Terraplane-se você também!

Aficionado por viagens, não posso ver um pacote turístico a preços módicos, que já vou comprando. Não por acaso, vi outro dia, no Uol, notícia sobre o fretamento de um navio para um cruzeiro rumo aos confins da Terra Plana. Organizada pela Conferência Internacional da Terra Plana (Feic), a viagem tem por objetivo mostrar que o nosso planeta não passa de uma imensa mesa de bilhar, coberta por uma espécie de abóboda. Claro que não concordo com nada disso, mas é impossível ignorar (e ao mesmo tempo lamentar) os 11 milhões de brasileiros (7% da população) que acreditam piamente nessa teoria, segundo pesquisa recente. Compulsivo, liguei logo para a Feic para saber o preço das passagens e obter mais informações sobre o evento. Além de engraçada, a proposta aguçou minha curiosidade jornalística: fiquei doido pra saber onde (e como) essa loucura iria terminar.

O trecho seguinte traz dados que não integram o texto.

(* ===== verification/FromDASearch.v ===== *)
(** The derivation database: its entries read back, and its bisection finds
    what a scan of the links finds, or reports a failed read. *)

From S2P Require Import Prelude EthTypes EntryDB FromDA.

(** ** Entries *)

Record seal_wf (s : BlockSeal) : Prop := {
  sw_number : is_u64 (bs_Number s);
  sw_time : is_u64 (bs_Timestamp s);
  sw_hash : 0 <= bs_Hash s < 2 ^ 256;
}.

Record link_wf (l : LinkEntry) : Prop := {
  lw_source : seal_wf (le_source l);
  lw_derived : seal_wf (le_derived l);
  lw_revision : 0 <= le_revision l < two63;
}.

(** The bytes of an entry. *)
Definition link_bytes (d : LinkEntry) : bytes :=
  [if le_invalidated d then InvalidatedFromV0 else SourceV0; 0; 0; 0] ++
  be_encode 8 (bs_Number (le_source d)) ++ be_encode 8 (bs_Timestamp (le_source d)) ++
  be_encode 8 (le_revision d) ++
  be_encode 8 (bs_Number (le_derived d)) ++ be_encode 8 (bs_Timestamp (le_derived d)) ++
  be_encode 32 (bs_Hash (le_source d)) ++ be_encode 32 (bs_Hash (le_derived d)) ++
  replicate 20 0.

Lemma le_encode_Ok l : link_wf l -> le_encode_entry l = Ok (link_bytes l).
Proof.
  intros [_ _ Hr]. unfold le_encode_entry. destruct (Z.leb_spec two63 (le_revision l)); [lia|done].
Qed.

Lemma length_link_bytes l : length (link_bytes l) = EntrySize.
Proof. unfold link_bytes. by rewrite !length_app, !length_be_encode, length_replicate. Qed.

(** Fields of a concatenation. *)
Lemma field_skip k off n p r : length p = k -> field (k + off) n (p ++ r) = field off n r.
Proof.
  intros <-. unfold field. by rewrite drop_app_add.
Qed.

Lemma field_here n z r : 0 <= z < 256 ^ Z.of_nat n -> field 0 n (be_encode n z ++ r) = z.
Proof.
  intros Hz. unfold field. rewrite drop_0, take_app_length' by (by rewrite length_be_encode).
  rewrite be_decode_encode. by apply Z.mod_small.
Qed.
(** The links afterwards: those up to some entry, and at most one more. *)
Definition extends (ls ls' : list LinkEntry) : Prop :=
  exists k tail, ls' = take k ls ++ tail /\ (length tail <= 1)%nat.

Lemma extends_refl ls : extends ls ls.
Proof. exists (length ls), []. split; [by rewrite firstn_all, app_nil_r | simpl; lia]. Qed.

Lemma extends_snoc ls l : extends ls (ls ++ [l]).
Proof. exists (length ls), [l]. split; [by rewrite firstn_all | simpl; lia]. Qed.

Lemma extends_take ls k ls' : extends (take k ls) ls' -> extends ls ls'.
Proof.
  intros (j & tail & -> & Hl). exists (Nat.min j k), tail. split; [|done]. by rewrite take_take.
Qed.

(** What an update leaves behind. *)
Definition kept (ls : list LinkEntry) {A} (r : St * result A) : Prop :=
  exists ls', holds r.1 ls' /\ extends ls ls' /\ r.2 <> Panic.

Lemma kept_same ls {A} db (r : result A) : holds db ls -> r <> Panic -> kept ls (db, r).
Proof. intros Hh Hr. exists ls. split; [done|]. split; [apply extends_refl | done]. Qed.

Lemma append_link_holds db ls l : holds db ls -> link_wf l -> links_ok (ls ++ [l]) ->
  kept ls (append_link db l).
Proof.
  intros [Hrep Hok] Hl Hok'. destruct (append_link_rep db ls l Hrep Hl) as [Hr Hp].
  destruct (append_link db l) as [db' [u|e|]]; simpl in *; [| |done].
  - exists (ls ++ [l]). split; [done|]. split; [apply extends_snoc | done].
  - by apply kept_same.
Qed.

Lemma addLink_holds db ls source derived invalidated revision :
  holds db ls -> ref_wf source -> ref_wf derived -> call_ok (last ls) source derived invalidated revision ->
  kept ls (addLink db source derived invalidated revision).
Proof.
  intros Hh Hs Hd Hc. pose proof Hh as [Hrep Hok]. unfold addLink. cbv zeta. rewrite (rep_Size db ls Hrep).
  destruct (Z.eqb_spec (Z.of_nat (length ls)) 0) as [Hn|Hn].
  - assert (ls = []) as -> by (by destruct ls). destruct (le_invalidated _) eqn:Hi; [by apply kept_same|].
    set (r := if rev_Any revision then FirstRevision else revision).
    assert (Hr : 0 <= r <= l1_Number derived).
    { destruct Hd as [Hd _ _]. unfold call_ok in Hc. simpl in *. unfold r, FirstRevision. destruct (rev_Any revision) eqn:Hany; [lia|].
      destruct (Z.eqb_spec invalidated 0); [destruct Hc; [congruence|done]|]. destruct Hc as [_ Hc].
      rewrite Hc, Z.eqb_refl, andb_true_r in Hi. lia. }
    apply append_link_holds; [done | by apply link_of_wf |].
    apply (links_ok_snoc []); [done | simpl; lia | apply Hs | apply Hd | done].
  - destruct (latest_link_rep db ls Hrep) as [(a & -> & Ha)|[e ->]]; simpl; [|by apply kept_same].
    rewrite Ha in Hc. pose proof (next_link_no_panic db ls a source derived invalidated revision Hh Ha) as Hnp.
    destruct (next_link db a source derived invalidated revision) as [[b|]|e|] eqn:Hb;
      [|by apply kept_same|by apply kept_same|done].
    destruct (next_link_step _ _ _ _ _ _ _ _ Hh Ha Hs Hd Hc Hb) as (Hstep & Hr & Hwf & Hs' & Hd').
    apply append_link_holds; [done | done |]. apply links_ok_snoc; [done..|]. by rewrite Ha.
Qed.
(** The graph is built exactly when the hazards are consistent, and then it
    is the dependency relation. *)
Lemma buildGraph_spec :
  (consistent /\ exists g D, buildGraph chainID_of OpenBlock inTimestamp hazards = Ok g /\
     built g is_log dependency D) \/
  (~ consistent /\ forall g, buildGraph chainID_of OpenBlock inTimestamp hazards <> Ok g).
Proof.
  unfold buildGraph. destruct gatherLogs_spec as [Hok Hinv].
  destruct (gatherLogs chainID_of OpenBlock inTimestamp hazards) as [logs| |] eqn:Hgl; cbn [rbind].
  2,3: right; split; [|done]; intros [Hall _]; destruct (Hok Hall) as (? & ? & ? & _); done.
  pose proof (Hinv logs eq_refl) as Hall. destruct (Hok Hall) as (logs' & cs & [= <-] & Hg & Hcs).
  rewrite add_all_msgs_list.
  destruct (add_list_spec logs cs Hg Hcs (triples (range (-2) (snd logs))) []
    (foldl add_chain empty_graph (range (-1) (fst logs))) is_log follows)
    as [[Hgood (g & D & -> & Hb)]|[(n & m & Hin & Hbad) [e ->]]].
  - done.
  - eapply built_ext; [by apply (chains_built logs cs)|done|done|]. intros n. by unfold occurrences.
  - intros n. by unfold occurrences.
  - apply NoDup_triples, NoDup_range.
  - intros n _ Hn. by apply elem_of_nil in Hn.
  - intros n m. apply (triples_executes logs cs Hg Hcs).
  - left. split; [|exists g, D; split; [done|]].
    + split; [done|]. split; intros n m Hx; apply (triples_executes logs cs Hg Hcs (-2)), Hgood in Hx; tauto.
    + eapply built_ext; [exact Hb|done| |intros; reflexivity]. intros a b. unfold dependency, msg_edge.
      setoid_rewrite (triples_executes logs cs Hg Hcs (-2)). done.
  - right. apply (triples_executes logs cs Hg Hcs) in Hin. split; [|done].
    intros (_ & Hh & Hself). destruct Hbad as [Hnone|Heq].
    + destruct (Hh n m Hin) as [s Hs]. by rewrite Hnone in Hs.
    + by apply (Hself n m).
Qed.
End spec.

(** What acceptance says, for the promotion rules. *)
Lemma HazardCycleChecks_ok `{MapOrder} `{NodeOrder} chainID_of OpenBlock inTimestamp hazards :
  (forall id num bl, OpenBlock id num = Ok bl ->
     is_u32 (ob_logCount bl) /\ forall i m, ob_execMsgs bl !! i = Some m -> is_u32 i) ->
  HazardCycleChecks chainID_of OpenBlock inTimestamp hazards = Ok tt ->
  consistent chainID_of OpenBlock inTimestamp hazards /\ acyclic (dependency chainID_of OpenBlock inTimestamp hazards).
Proof.
  intros Hu Hr. unfold HazardCycleChecks in Hr. apply rbind_Ok in Hr as (g & Hg & Hr).
  destruct (buildGraph_spec chainID_of OpenBlock inTimestamp hazards Hu)
    as [[Hok (g' & D & Heq & N & E & Hrep & _ & HE & _)]|[_ Hne]]; [|by apply Hne in Hg].
  rewrite Heq in Hg. injection Hg as ->. split; [done|].
  destruct (checkGraph_spec g N E Hrep) as [[_ Ha]|[Hc _]]; [|congruence].
  eapply acyclic_ext; [|exact Ha]. intros a b. symmetry. apply HE.
Qed.

(** A set that is acyclic in the documented sense is acyclic in the graph. *)
Lemma documented_acyclic_accepted `{MapOrder} `{NodeOrder} chainID_of OpenBlock inTimestamp hazards :
  acyclic (documented chainID_of OpenBlock inTimestamp hazards) ->
  acyclic (dependency chainID_of OpenBlock inTimestamp hazards).
Proof. apply acyclic_sub. intros a b [?|(m & m' & ? & ? & _)]; [by left|right; eauto]. Qed.

(** The verdict over the edges of the graph that the code builds. *)
Lemma HazardCycleChecks_iff `{MapOrder} `{NodeOrder} chainID_of OpenBlock inTimestamp hazards :
  (forall id num bl, OpenBlock id num = Ok bl ->
     is_u32 (ob_logCount bl) /\ forall i m, ob_execMsgs bl !! i = Some m -> is_u32 i) ->
  let r := HazardCycleChecks chainID_of OpenBlock inTimestamp hazards in
  let ok := consistent chainID_of OpenBlock inTimestamp hazards in
  let dep := dependency chainID_of OpenBlock inTimestamp hazards in
  (r = Ok tt <-> ok /\ acyclic dep) /\ (ok -> ~ acyclic dep -> r = Err ErrCycle).
Proof.
  intros Hu r ok dep. unfold r, HazardCycleChecks.
  destruct (buildGraph_spec chainID_of OpenBlock inTimestamp hazards Hu)
    as [[Hok (g & D & -> & N & E & Hr & _ & HE & _)]|[Hno Hne]].
  - cbn [rbind]. assert (acyclic (edge_rel E) <-> acyclic dep) as Hac by by apply acyclic_ext.
    destruct (checkGraph_spec g N E Hr) as [[-> Ha]|[-> Ha]]; rewrite Hac in Ha; split.
    + tauto.
    + done.
    + split; [done|]. tauto.
    + done.
  - split; [|done]. split; [|by intros [? _]]. intros Heq.
    apply rbind_Ok in Heq as (g & Hg & _). by apply Hne in Hg.
Qed.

Muito solícito, o atendente teceu uma longa explanação sobre o terraplanismo e a proposta da viagem. Como é sabido, disse ele, desde a Antiguidade, a nossa Terra termina num muro de gelo a nos separar do espaço exterior. Para ratificar sua explanação, prometeu me mandar via WhatsApp algumas fotos, que descobri mais tarde, serem dos glaciares do extremo sul do Atlântico, cujos blocos de gelo se soltam em consequência do aquecimento global. Desculpem, global não, linear. Perguntei se eles me davam garantias de que chegaríamos até o tal muro, mas ele desconversou. Alécio, este o nome do operador, perguntou-me se eu não gostaria de desfrutar de uma viagem magnífica, al ém de ter algumas “evidências” da planitude do nosso planeta. Disse também que o navio teria ótimos restaurantes, bares, danceterias e até piscinas com ondas para a prática do surfe.

Provocador, perguntei ao agente se ele sabia que a palavra planeta vem do grego planétes, que significa viajante, errante, um astro sem luz própria a vagar em torno de seu sol. Explicou-me que o termo estava mal-empregado, pois neste caso, o sol é que gira ao nosso redor. Não é fantástico? Levei um susto, enquanto o rapaz, do outro lado da linha, empolgado, trazia mais detalhes sobre o cruzeiro. Contou que navegaríamos à beira de um precipício (não era um muro?) – já pensou se o comandante faz uma barbeiragem qualquer e a gente cai de lá, pensei.  

Indago sobre o preço das cabinas, externas claro, eu é que não vou perder a oportunidade de tirar fotos dos confins da Terra Plana. Ainda não tinham o preço estipulado. Por favor, me informem o mais rápido possível, quando precificarem o passeio, solicitei, enquanto fazia meu cadastro. Desligo o telefone e me ponho a delirar. Já pensaram passar dias, semanas, a bordo de uma embarcação cheia de terraplanistas de carteirinha? Homens, mulheres, o que fazem? Como chegaram até aqui? Como procriam?

Imaginem as festas e resenhas com esses sujeitos o dia inteiro, do nascer ao pôr do sol, ops, eu disse “pôr do sol”? Isso não existe neste caso. Aquele espetáculo do nosso astro-rei, tal qual uma bola de futebol gigante avermelhada, a despencar na linha do horizonte, é inimaginável para esse povo. O sol não nasce e não se põe mais, talkey? No nosso cruzeiro, à medida em que nos afastamos, o sol pregado na abóboda celeste se encolhe, primeiro, a bola de futebol, depois a bola de bilhar até chegar a uma bolinha de pingue pongue. De manhã, a mesma coisa, bolinha, bola média, bolona.  
 
Entusiasmado, e quase convencido pelo Alécio, liguei para meu velho amigo, o ex-capitão naval Henk Keijer, para falar do evento, mas a conversa me deixou meio frustrado. A deduzir de suas palavras, conclui que o cruzeiro é tecnicamente inviável. Do alto de sua experiência, ele explica que todas as cartas náuticas e sistemas de navegação foram desenvolvidos para uma Terra esférica. E que o próprio GPS usado pelos navegadores comprova que o planeta é redondo, pois se baseia em 24 satélites que o orbitam. Se a Terra fosse de fato plana, três satélites bastariam.

O balde de água fria veio quando Keijer disse que seria difícil até arrumar uma tripulação para o navio. Depois de mais de 2 milhões de milhas navegados, em mais de 23 anos de carreira, ele não encontrou um só comandante de navio que acreditasse na teoria da Terra plana. Pô, Henk, você é um tremendo de um desmancha-prazeres! Já estava me acostumando com a teoria da Terra Plana, a devanear com a viagem, e vem você fazer uma terraplenagem (ou seria terraplanagem?) nos meus sonhos!?